Malattia in stadio avanzato (III-IV)
Il paziente con malattia estesa ad altri distretti linfonodali o ad altri organi è trattato con la chemioterapia, utilizzata anche in caso di recidiva dopo la radioterapia. Dopo la chemioterapia, generalmente 6 cicli, il paziente che all’esordio aveva localizzazioni di malattia di grosse dimensioni (>10 cm) riceve su quelle sedi un ciclo di radioterapia. Negli ultimi anni si è visto che il risultato della PET dopo i primi due cicli di trattamento è particolarmente importante nel predire la prognosi del paziente e l’eventuale rischio di recidiva.
Recidiva
In caso di linfoma di Hodgkin recidivante dopo la chemioterapia iniziale, viene proposta al paziente l’opzione della chemioterapia in dosi elevate con trapianto di cellule staminali. Poiché dosi elevate di chemioterapia distruggono il midollo osseo, prima si procede al prelievo e al congelamento di cellule staminali emopoietiche dal sangue periferico del paziente stesso. Una volta completata la chemioterapia, le cellule vengono reinfuse al paziente. In caso di fallimento anche di questa procedura, viene preso in considerazione il trapianto allogenico di cellule staminali, da fratello/sorella compatibile oppure da donatore volontario.

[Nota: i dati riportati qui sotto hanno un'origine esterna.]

Lemma ToBoolean_Str s : ToBoolean (Str s) = false <-> s = EmptyString.
Proof. destruct s; cbn; split; congruence. Qed.

Section PageToRoutes.

Variable db : Type.
Variable document : Type.
Variable fields : document -> SubjectFields.
Variable Subject_create : SubjectFields -> db -> option document * db.
Variable identifier : Type.
Variable Subject_findByIdAndUpdate :
  identifier -> SubjectFields -> db -> settled (option document) * db.

(** X10.  What the form brings about, for ASCII text in its four inputs.
    It alerts when the trimmed name is empty or the attended count read from
    the text exceeds the total.  Otherwise it posts; the server then answers
    400 when the total or the attended count is not a finite number (it
    arrives as null), and otherwise hands to [Subject.create] the trimmed
    name, the two counts, with the attended count not above the total, and
    as target the number typed when that is finite and not 0, and 75
    otherwise. *)
Theorem form_submission (name count present target : string) (st : db) :
  ascii_text name = true -> ascii_text count = true ->
  ascii_text present = true -> ascii_text target = true ->
  let T := ToNumber (Str count) in
  let A := ToNumber (Str present) in
  let P := ToNumber (Str target) in
  match submit name count present target with
  | Alert _ => trim name = EmptyString \/ gt A T = true
  | Post payload =>
      trim name <> EmptyString /\ gt A T = false /\
      let out :=
        post_subjects db document fields Subject_create (JSON_body payload) st in
      (is_finite T && is_finite A = false ->
       out = ({| status := 400; json := ErrorJson "Missing required fields" |}, st)) /\
      (is_finite T && is_finite A = true ->
       gt (sent A) (sent T) = false /\
       out = created db document fields Subject_create
               {| subjectName := Str (trim name);
                  total := sent T;
                  attended := sent A;
                  requiredPercent := settled_target P |} st)
  end.
Proof.
  intros _ _ _ _ T A P. unfold submit.
  destruct (ToBoolean (Str (trim name))) eqn:B; cbn [negb].
  2:{ left. now apply ToBoolean_Str. }
  fold T A P.
  destruct (gt A T) eqn:G; [right; reflexivity|].
  assert (Hne : trim name <> EmptyString).
  { intros E. apply ToBoolean_Str in E. congruence. }
  split; [assumption|]. split; [reflexivity|]. cbn zeta.
  unfold JSON_body. cbn [subjectName total attended requiredPercent].
  unfold post_subjects. cbn [subjectName total attended requiredPercent].
  change (JSON_value (Str (trim name))) with (Str (trim name)).
  rewrite B. cbn [negb orb]. fold (created db document fields Subject_create).
  split.
  - intros F. apply andb_false_iff in F. destruct F as [F|F].
    + rewrite (JSON_value_not_finite T F). reflexivity.
    + rewrite (JSON_value_not_finite A F).
      destruct (eq_null (JSON_value T)); reflexivity.
  - intros F. apply andb_true_iff in F. destruct F as [FT FA].
    rewrite (JSON_value_sent T FT), (JSON_value_sent A FA), or_JSON_target.
    split; [rewrite gt_sent; assumption|]. reflexivity.
Qed.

Protocolli di ricerca clinica
La terapia standard di prima linea o di salvataggio è inefficace nel 15% circa dei pazienti affetti da linfoma di Hodgkin. Per questi pazienti esiste l’opzione di partecipare a un protocollo di ricerca clinica che prevede l’utilizzo controllato di nuove terapie non ancora approvate ufficialmente.
I protocolli di ricerca clinica hanno lo scopo di determinare la sicurezza e l’efficacia di una terapia: possono non rappresentare una cura, ma prolungare la vita o migliorarne la qualità. Tali protocolli possono prevedere l’utilizzo di nuove molecole di diversa origine, come chemioterapici o terapie biologiche, la cui azione è mirata al meccanismo di proliferazione cellulare tipico di un preciso tipo di neoplasia (farmaci “intelligenti”). Per avere maggiori informazioni e capire quali protocolli possono essere adatti al proprio caso, è opportuno che il paziente si rivolga al proprio emato-oncologo di fiducia.